A 401(k) is a tax-advantaged retirement savings account offered through your employer. You contribute a portion of each paycheck — before or after taxes — and your money grows until you withdraw it in retirement. Consult a financial professional about your specific situation.
A 401(k) is an employer-sponsored retirement savings plan governed by IRS Section 401(k). You elect to have a percentage of each paycheck deposited directly into the account before (traditional) or after (Roth) taxes are taken out. The money stays invested — usually in mutual funds or target-date funds your employer selects — and compounds tax-deferred until you start taking withdrawals in retirement.
The key difference is when you pay taxes. A traditional 401(k) reduces your taxable income today — you pay taxes when you withdraw in retirement. A Roth 401(k) uses after-tax dollars now, so qualified withdrawals in retirement are completely tax-free. Which is better depends on whether you expect your tax rate to be higher today or in retirement — a question worth discussing with a financial professional.

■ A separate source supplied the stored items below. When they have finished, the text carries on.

(** X11.  With [stopOnError], [executeCommands] returns at most one result
    per command; every result but the last has exit code 0, and when fewer
    results than commands come back the last one does not have exit
    code 0. *)
Theorem executeCommands_stops_at_first_failure (s s' : SSHSession)
    (commands : list jsstring) (o : CommandOptions)
    (deliveries : list (list Event)) (results : list CommandResult) :
  executeCommands s commands o (Some true) deliveries = Some (s', results) ->
  (length results <= length commands)%nat
  /\ (forall i r, results !! i = Some r -> (S i < length results)%nat ->
        exitCode r = Some 0)
  /\ ((length results < length commands)%nat ->
      exists r, last results = Some r /\ exitCode r <> Some 0).
Proof.
  revert s deliveries s' results.
  induction commands as [|command commands IH]; intros s deliveries s' results.
  - cbn. intros [= <- <-]. cbn. split; [lia|]. split; [done | lia].
  - destruct deliveries as [|events deliveries]; [done|].
    rewrite executeCommands_step. cbn zeta. cbn [default andb].
    assert (Hcont : forall result,
      exitedNonZero result = false ->
      match executeCommands (session (executeCommand s command o events))
              commands o (Some true) deliveries with
      | Some (s1, rs) => Some (s1, result :: rs)
      | None => None
      end = Some (s', results) ->
      (length results <= length (command :: commands))%nat
      /\ (forall i r, results !! i = Some r -> (S i < length results)%nat ->
            exitCode r = Some 0)
      /\ ((length results < length (command :: commands))%nat ->
          exists r, last results = Some r /\ exitCode r <> Some 0)).
    { intros result Hzero.
      destruct (executeCommands _ commands o (Some true) deliveries)
        as [[s1 rs]|] eqn:Hrest; [|done].
      intros [= <- <-]. destruct (IH _ _ _ _ Hrest) as (Hlen & Hfront & Hlast).
      cbn [length]. split; [lia|]. split.
      - intros [|i] r Hr Hi; cbn in Hr.
        + injection Hr as <-. unfold exitedNonZero in Hzero.
          destruct (exitCode result) as [c|]; [|done].
          apply negb_false_iff, Z.eqb_eq in Hzero. by subst.
        + apply (Hfront i r Hr). lia.
      - intros Hshort. destruct Hlast as (r & Hr & Hne); [lia|].
        exists r. split; [|done]. destruct rs; [done|]. exact Hr. }
    assert (Hstop : forall result,
      exitedNonZero result = true ->
      Some (session (executeCommand s command o events), [result])
        = Some (s', results) ->
      (length results <= length (command :: commands))%nat
      /\ (forall i r, results !! i = Some r -> (S i < length results)%nat ->
            exitCode r = Some 0)
      /\ ((length results < length (command :: commands))%nat ->
          exists r, last results = Some r /\ exitCode r <> Some 0)).
    { intros result Hnz [= <- <-]. cbn [length]. split; [lia|]. split.
      - intros i r _ Hi. lia.
      - intros _. exists result. split; [done|].
        unfold exitedNonZero in Hnz. destruct (exitCode result) as [c|]; [|done].
        intros [= ->]. done. }
    destruct (promise _) as [|result|message]; [done | |].
    + destruct (exitedNonZero result) eqn:E; [by apply Hstop | by apply Hcont].
    + by apply Hstop.
Qed.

For 2024, the IRS employee contribution limit is $23,000 per year ($30,500 if you're age 50 or older, thanks to the $7,500 catch-up contribution). These limits apply to all elective deferrals combined across all 401(k) plans you participate in. Employer matching contributions do not count against your personal limit — they count against a separate combined limit of $69,000 ($76,500 with catch-up).
Money in a 401(k) is meant to stay invested until at least age 59½. Early withdrawals generally incur a 10% penalty on top of ordinary income taxes. There are limited exceptions — called hardship withdrawals — but they still trigger income tax. If you leave your employer, you can typically roll the balance into an IRA or your new employer's plan without taxes or penalties.